FINANCEJune 08, 2026· Joe Calloway

Trump’s Economy Polling Slides as Iran War Saps His Superpower

For nearly a decade, the economy has been Donald Trump's political superpower. Through two impeachments, countless controversies, and a pandemic that tanked GDP during his first term, voters consistently gave Trump higher marks on the economy than on any other issue. His brand was simple and effective: he was a businessman who knew how to make the economy work. That brand is now cracking.

New polling data shows that Americans are souring on Trump's economic management at a pace not seen in either of his presidential terms. The slide is not subtle. Where voters once gave Trump a clear advantage on economic matters, the gap has narrowed and in some surveys reversed. The reason is written in gas prices and shipping lanes: the ongoing military confrontation with Iran over the Strait of Hormuz.

The connection between foreign policy and pocketbook economics is rarely as direct as it is right now. The Strait of Hormuz handles roughly 20% of the world's oil supply. Disruptions there send immediate ripples through global energy markets, and those ripples reach American gas pumps within days. Gasoline prices have remained elevated for weeks, and the national average is now sitting at levels that make consumers viscerally aware that something has changed. Inflation had been trending down. The Federal Reserve was signaling rate cuts. The economy was, by most conventional measures, in decent shape. Then the Iran situation escalated, and the narrative shifted from recovery to risk.

The political damage is real. Trump's overall approval rating has dipped near the lowest levels of either of his terms, and the economy-specific numbers are even worse. Voters who previously said they trusted Trump more than Democrats on economic issues are now splitting roughly evenly, with a growing share saying they trust neither side. That erosion matters enormously heading into the 2026 midterms. The economy remains the single most important issue for most voters, and a president who loses his edge on the economy loses the strongest card in his hand.

The irony is that the underlying economic data tells a more complicated story than the polls suggest. Job growth, while slowing, remains positive. Wage growth has outpaced inflation for several consecutive months. The stock market has weathered the Iran uncertainty better than many expected, with major indices holding near record highs. But economics is not just about data. It is about perception, and the perception right now is shaped by gas prices, by images of naval confrontations in the Persian Gulf, and by a growing sense that the administration's foreign policy is creating domestic economic risk that did not exist before.

Bloomberg's analysis connects the dots explicitly. The Iran conflict has consumed Trump's political capital at a moment when he could least afford to spend it. Every news cycle dominated by military escalation is a cycle not spent on the economy, on tax cuts, on deregulation, or on any of the issues that formed the core of his economic brand. The longer the standoff drags on, the harder it becomes for the White House to shift the conversation back to economic fundamentals. Voters do not need to understand the intricacies of global oil markets to feel the impact at the pump. They see higher prices, they hear about conflict, and they blame the person in charge.
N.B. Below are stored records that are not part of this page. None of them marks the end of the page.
(* ===== verification/Commissioning.v ===== *)
(** * The commissioning script against the whole API

    The requests of deploy/scripts/acceptance_test.py that can change the state, taken to
    the routes of Routes.v; the rest of the API only reads for it.

    Theorem: a run of the script that was not asked to drive the mock leaves the wires
    and everything else outside the program as they were, also behind a filter that lets its
    requests through. *)

From S2P Require Import Prelude PyNum PyVal Registers Client Poller Database DatabaseFacts Events StateMachine Ats Control ControlFacts AtsControl RateLimit Slack Http Config SettingsApi SettingsFacts Api Interlock Routes Acceptance.

Local Open Scope Z_scope.
Local Open Scope gw_scope.

(** ** From a request on the wire to its route *)

(** A required string field of a body: pydantic takes no other value for it. *)
Definition body_str (field : string) (body : option pyval) : option string :=
  match body with
  | Some (PvDict d) => match od_get field d with Some (PvStr s) => Some s | _ => None end
  | _ => None
  end.

(** The POST routes of api/control.py and api/ats.py that take a token alone. *)
Definition TOKEN_ROUTES : list (string * (string -> request_kind)) :=
  [("/api/control/start", RqControl "start"); ("/api/control/stop", RqControl "stop");
   ("/api/control/exercise", RqControl "exercise"); ("/api/control/transfer", RqControl "transfer");
   ("/api/ats/test", RqAts RouteTest); ("/api/ats/bypass-delay", RqAts RouteBypass)]%string.

Definition query_verb (query : string) : option string :=
  if str_startswith "verb=" query then Some (String.substring 5 (String.length query) query) else None.

(** The kind of a request, when its route changes the state and its body has the fields;
    [draws] are the next values of [secrets.token_urlsafe]. *)
Definition kind_of (draws : list string) (q : sent) : option request_kind :=
  let rq := sn_request q in
  if (rq_method rq =? "POST")%string then
    match od_get (rq_path rq) TOKEN_ROUTES with
    | Some k => k <$> body_str "confirm_token" (sn_body q)
    | None => if (rq_path rq =? "/api/auth/login")%string then RqLogin <$> body_str "password" (sn_body q) else None
    end
  else if ((rq_method rq =? "GET") && (rq_path rq =? "/api/control/confirm"))%string then Some (RqConfirm draws (query_verb (sn_query q)))
  else None.

Section commissioning.
Context {W T : Type} (ats_client : ModbusClient W) `{HC : ModbusClient W} `{Clock W} {P : Pydantic} {PL : PydanticLaws P}.
Variables (yaml_load : T -> res pyval) (yaml_dump : pyval -> T) (exc_text : pyexc -> string).
Variables (jwt_decode : Z -> string -> string -> jwt_result) (checkpw : string -> string -> bool)
  (jwt_issue : Z -> string -> string -> string -> Z -> string).
(** The cross-site filter in force; the values the token generator yields next; the
    replies of the routes that only read, of refused bodies and unknown paths; and how an
    outcome is sent. *)
Variables (filter : Server W T -> Request -> csrf_decision) (draws : Server W T -> list string)
  (view : sent -> Server W T -> Reply) (render : sent -> api_error + reply -> Reply).
Implicit Types (sv : Server W T).

Notation route := (Routes.route ats_client yaml_load yaml_dump exc_text jwt_decode checkpw jwt_issue).

(** The routes behind a filter, as [serve] with the filter of main.py. *)
Definition serve_behind rq (k : request_kind) sv : (api_error + reply) * Server W T :=
  match filter sv rq with
  | CsrfForward => route rq k sv
  | CsrfBlocked message => (inl (Http (http_error 403 message)), sv)
  | CsrfFault => (inl (Uncaught (ValueError "")), sv)
  end.

Definition api_respond (q : sent) sv : Reply * Server W T :=
  match kind_of (draws sv) q with
  | Some k => let '(r, sv') := serve_behind (sn_request q) k sv in (render q r, sv')
  | None => (view q sv, sv)
  end.

(** ** A word that is no token *)

Definition no_token (word : string) sv : Prop := od_get word (sy_tokens (sys_of sv)) = None.

Lemma draw_token_in ds tokens t : draw_token ds tokens = Some t -> t ∈ ds.
Proof.
  induction ds as [|d ds IH]; [done|]. cbn. destruct (od_mem d tokens); [intros; right; auto|]. intros [= ->]. by left.
Qed.

(** Issuing adds at most one of the values drawn. *)
Lemma issue_keys ds operator verb (s : Sys W) t :
  tokens_ok (sy_tokens s) -> od_get t (sy_tokens s) = None -> t ∉ ds ->
  od_get t (sy_tokens (snd (issue_token ds operator verb s))) = None.
Proof.
  intros Hok Ht Hd. destruct (evict_expired_spec s Hok) as (s1 & E1 & Hs1 & Hok1 & Hget).
  assert (od_get t (sy_tokens s1) = None) as Ht1 by (rewrite Hget; unfold live_token; by rewrite Ht).
  unfold issue_token, se_bind at 1. rewrite E1, !se_bind_gets.
  destruct (draw_token ds (sy_tokens s1)) as [tok|] eqn:Ed; [|done]. apply draw_token_in in Ed.
  rewrite se_bind_modify. unfold audit. rewrite se_bind_modify. cbn. rewrite od_get_set. case_decide; [by subst|done].
Qed.
(** The machine of Interlock.v in the state of the program. *)
Definition grants_of (d : odict string ConfirmToken) : gmap string grant :=
  foldr (fun kv m => <[fst kv := grant_of (snd kv)]> m) ∅ d.
Lemma grants_of_lookup d t : grants_of d !! t = grant_of <$> od_get t d.
Proof.
  unfold grants_of. induction d as [|[k ct] d IH]; cbn [foldr od_get fst snd]; [by rewrite lookup_empty|]. case_decide as E.
  - subst. by rewrite lookup_insert_eq.
  - by rewrite lookup_insert_ne.
Qed.
Definition machine_of (s : Sys W) : Spec := {| sp_grants := grants_of (sy_tokens s); sp_wire := sy_world s |}.
Lemma machine_related (s : Sys W) : tokens_ok (sy_tokens s) -> related s (machine_of s).
Proof. intros Hok. split; [done| |done]. intros t ct Ht. cbn. by rewrite grants_of_lookup, Ht. Qed.

Notation machine_run := (spec_run ats_client).

(** Without a grant there is no actuation. *)
Lemma no_grant_no_write (s s' : Sys W) word v c operator ls a' :
  od_get word (sy_tokens s) = None -> machine_run (machine_of s) ls a' -> related s' a' ->
  ls = [] \/ ls = [Actuate v c word operator] -> sy_world s' = sy_world s.
Proof.
  intros Hw Hrun [_ _ Hwire] [->| ->].
  - inversion Hrun; subst. by rewrite <- Hwire.
  - inversion Hrun as [|? ? ? ? ? Hstep]; subst. inversion Hstep as [|? ? ? ? ? ? g Hp Hn Hg|]; subst.
    cbn in Hg. by rewrite grants_of_lookup, Hw in Hg.
Qed.

Definition WORDS : list string := ["none"; BAD]%string.

(** What the script keeps: no word of its is a token, and the world is [w]. *)
Definition quiet (w : W) (s : Sys W) : Prop :=
  tokens_ok (sy_tokens s) /\ (forall word, word ∈ WORDS -> od_get word (sy_tokens s) = None) /\ sy_world s = w.

Lemma quiet_takes w (s s' : Sys W) :
  quiet w s -> tokens_ok (sy_tokens s') -> (forall t ct, od_get t (sy_tokens s') = Some ct -> od_get t (sy_tokens s) = Some ct) ->
  sy_world s' = sy_world s -> quiet w s'.
Proof.
  intros (Hok & Hn & Hw) Hok' Hsub Hw'. split_and!; [done| |congruence]. intros word Hin.
  destruct (od_get word (sy_tokens s')) as [ct|] eqn:E; [|done]. apply Hsub in E. by rewrite Hn in E.
Qed.

Lemma quiet_execute w verb word operator role (s : Sys W) :
  word ∈ WORDS -> quiet w s -> quiet w (snd (execute verb word operator role s)).
Proof.
  intros Hin Hq. pose proof Hq as (Hok & Hn & _).
  destruct (command_refines ats_client verb word operator role s _ (machine_related s Hok)) as (ls & a' & Hrun & Hr & Hls).
  destruct (execute verb word operator role s) as [r s'] eqn:E. destruct (execute_takes _ _ _ _ _ _ _ Hok E) as [Hok' Hsub].
  apply (quiet_takes w s); [done|done|done|]. by eapply no_grant_no_write; [apply Hn, Hin|..].
Qed.

Lemma quiet_ats w name word operator role a o (s : Sys W) :
  word ∈ WORDS -> quiet w s -> quiet w (snd (ats_execute ats_client name word operator role a o s)).
Proof.
  intros Hin Hq. pose proof Hq as (Hok & Hn & _).
  destruct (ats_refines ats_client name word operator role a o s _ (machine_related s Hok)) as (ls & a' & Hrun & Hr & Hls).
  destruct (ats_execute ats_client name word operator role a o s) as [r s'] eqn:E.
  destruct (ats_execute_takes ats_client _ _ _ _ _ _ _ _ _ Hok E) as [Hok' Hsub].
  apply (quiet_takes w s); [done|done|done|]. by eapply no_grant_no_write; [apply Hn, Hin|..].
Qed.

Lemma quiet_serve w ds rq k sv :
  (forall word, word ∈ WORDS -> word ∉ ds) ->
  match k with
  | RqLogin _ => True
  | RqConfirm d _ => d = ds
  | RqControl _ word | RqAts _ word => word ∈ WORDS
  | _ => False
  end ->
  quiet w (sys_of sv) -> quiet w (sys_of (snd (serve_behind rq k sv))).
Proof.
  intros Hds Hk Hq. unfold serve_behind. destruct (filter _ _); [|done..].
  destruct k as [password|d verb|verb token|code token|rt token|b|post| |]; try done; cbn [Routes.route].
  - unfold serve_login. by destruct (login _ _ _ _ _ _ _ _) as [r ls].
  - subst d. destruct (operator_of jwt_decode rq sv) as [e|p]; cbn [gated]; [done|]. unfold on_sys, lift_control.
    destruct (issue_refines ats_client ds (p_operator p) verb _ _ (machine_related _ (proj1 Hq))) as (_ & a' & _ & [Hok' _ _] & _).
    destruct Hq as (Hok & Hn & Hw). pose proof (issue_spec ds (p_operator p) verb (sys_of sv) Hok) as (o & s' & E & _ & Hw' & _).
    assert (forall word, word ∈ WORDS -> od_get word (sy_tokens s') = None) as Hn'.
    { intros word Hin. pose proof (issue_keys ds (p_operator p) verb (sys_of sv) word Hok (Hn _ Hin) (Hds _ Hin)) as Hi. by rewrite E in Hi. }
    rewrite E in *. cbn [snd] in *. split_and!; [done|exact Hn'|]. by etrans; [exact Hw'|].
  - unfold control_route. rewrite on_sys_gated.
    destruct (operator_gate _ _ _ _) as [e|p]; [done|]. rewrite snd_lift_control. by apply quiet_execute.
  - unfold serve_ats, ats_endpoint. cbn [fst].
    set (client := if xc_enabled _ then Some ats_client else None).
    set (gate := match rt with RouteForce _ _ => _ | _ => _ end). destruct gate as [e|p]; [done|].
    set (res := match rt with RouteTest => _ | RouteInhibit _ => _ | RouteForce _ _ => _ | RouteBypass => _ end).
    assert (exists assert_ override, res = ats_run client (ats_name rt) token p assert_ override (sys_of sv, sv_commands sv))
      as (a & o & ->) by (subst res; destruct rt; by do 2 eexists).
    pose proof (ats_run_state client (ats_name rt) token p a o (sys_of sv) (sv_commands sv)) as Hs.
    destruct (ats_run _ _ _ _ _ _ _) as [rr [y limiter]]. cbn [fst snd] in Hs |- *. change (quiet w y).
    destruct Hs as [[Ht Hw]|(c & Hc & ->)].
    + destruct Hq as (Hok & Hn & Hww). split_and!; [by rewrite Ht|by rewrite Ht|congruence].
    + assert (c = ats_client) as -> by (subst client; destruct (xc_enabled _); [by injection Hc as ->|done]). by apply quiet_ats.
Qed.

Lemma kind_of_harmless ds q k :
  permitted false q -> kind_of ds q = Some k ->
  match k with
  | RqLogin _ => True
  | RqConfirm d _ => d = ds
  | RqControl _ word | RqAts _ word => word ∈ WORDS
  | _ => False
  end.
Proof.
  intros Hp. unfold kind_of. destruct (rq_method (sn_request q) =? "POST")%string eqn:Em.
  - destruct (od_get _ TOKEN_ROUTES) as [mk|] eqn:Er.
    + assert (is_command q = true) as Hc.
      { unfold is_command. rewrite Em. apply od_get_elem in Er. unfold TOKEN_ROUTES in Er. revert Er. generalize (rq_path (sn_request q)).
        intros path Hin. repeat (apply elem_of_cons in Hin as [[= -> _]|Hin]; [reflexivity|]). by apply elem_of_nil in Hin. }
      assert (exists d, sn_body q = Some (PvDict d) /\ d ∈ [[]; [("confirm_token", PvStr "none")]; [("confirm_token", PvStr BAD)]]%string)
        as (d & -> & Hd).
      { destruct (Hp Hc) as [Hh|[? _]]; [|done]. unfold harmless in Hh. apply list_elem_of_fmap in Hh as (d & -> & Hd). by exists d. }
      assert (forall word, body_str "confirm_token" (Some (PvDict d)) = Some word -> word ∈ WORDS) as Hword.
      { intros word. repeat (apply elem_of_cons in Hd as [->|Hd]; [cbn; try done; intros [= <-]; unfold WORDS; set_solver|]). by apply elem_of_nil in Hd. }
      destruct (body_str "confirm_token" (Some (PvDict d))) as [word|]; [|done]. intros [= <-].
      apply od_get_elem in Er. unfold TOKEN_ROUTES in Er. specialize (Hword word eq_refl).
      repeat (apply elem_of_cons in Er as [[= _ ->]|Er]; [exact Hword|]). by apply elem_of_nil in Er.
    + destruct (rq_path _ =? _)%string; [|done]. destruct (body_str _ _); [cbn; by intros [= <-]|done].
  - destruct (_ && _); [|done]. by intros [= <-].
Qed.

(** C14. A run of the acceptance script that was not asked to drive the mock controller
    leaves the wires and the rest of the world as they were, whatever the state, settings,
    passwords, roles and cross-site filter of the service it runs against; the two words it
    sends as tokens must not be tokens. *)
Theorem commissioning_leaves_wires pause args host sv :
  ar_actuate args = false ->
  tokens_ok (sy_tokens (sys_of sv)) -> (forall word, word ∈ WORDS -> no_token word sv) ->
  (forall sv word, word ∈ WORDS -> word ∉ draws sv) ->
  (forall sv, sys_of (pause sv) = sys_of sv) ->
  sy_world (sys_of (sc_service (snd (main api_respond pause args host (script_init sv))))) = sy_world (sys_of sv).
Proof.
  intros Ha Hok Hn Hd Hpause.
  assert (good false (fun sv' => quiet (sy_world (sys_of sv)) (sys_of sv')) (snd (main api_respond pause args host (script_init sv))))
    as [_ (_ & _ & Hw)]; [|exact Hw].
  apply sends_main.
  - intros q sv' Hp Hq. unfold api_respond. destruct (kind_of (draws sv') q) as [k|] eqn:Ek; [|done].
    pose proof (quiet_serve (sy_world (sys_of sv)) (draws sv') (sn_request q) k sv' (Hd sv') (kind_of_harmless _ _ _ Hp Ek) Hq) as Hs.
    by destruct (serve_behind (sn_request q) k sv') as [r sv2].
  - intros sv' Hq. by rewrite Hpause.
  - split; [constructor|]. done.
  - by rewrite Ha.
Qed.
End commissioning.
For the midterms, the implications are significant. Republicans running in competitive districts can no longer simply point to Trump's economic record as an unalloyed positive. They must now defend a record that includes elevated gas prices, heightened geopolitical risk, and an economic narrative that has shifted from "winning" to "uncertainty." Democrats, meanwhile, have been handed a cudgel they did not have six months ago: the argument that Trump's foreign policy is making Americans poorer at home. It is a simple, visceral message that connects directly to voters' daily experience.

There is also a longer-term structural concern. If the Strait of Hormuz situation persists or escalates, the economic damage will compound. Sustained higher energy prices feed into transportation costs, food prices, and manufacturing inputs. They make the Federal Reserve's rate-cut plans more complicated, because the central bank must balance the inflationary pressure of energy costs against the deflationary pressure of a slowing economy. They squeeze household budgets at a time when many Americans are already carrying record levels of credit card debt. The result is a feedback loop where economic anxiety feeds political dissatisfaction, which feeds more economic uncertainty as markets react to political dysfunction.

The Trump team is aware of the problem. The White House has been emphasizing domestic energy production and has floated the idea of releasing strategic petroleum reserves to tamp down gas prices. But these are band-aids on a wound that requires strategic surgery. The fundamental issue is that a foreign military commitment has become an economic liability, and there is no easy way to disentangle the two. The Strait of Hormuz is not a problem that can be solved with a press release or a rally speech. It requires a diplomatic resolution that has so far proved elusive.

For voters, the message is straightforward: the economy you experience at the gas station and the grocery store is now directly tied to decisions being made about military commitments thousands of miles away. Whether that connection helps or hurts Trump politically depends on how the next few weeks unfold. If gas prices retreat and a diplomatic off-ramp emerges, the economic brand may recover. If not, the superpower that defined Trump's political appeal could become the liability that defines his second term.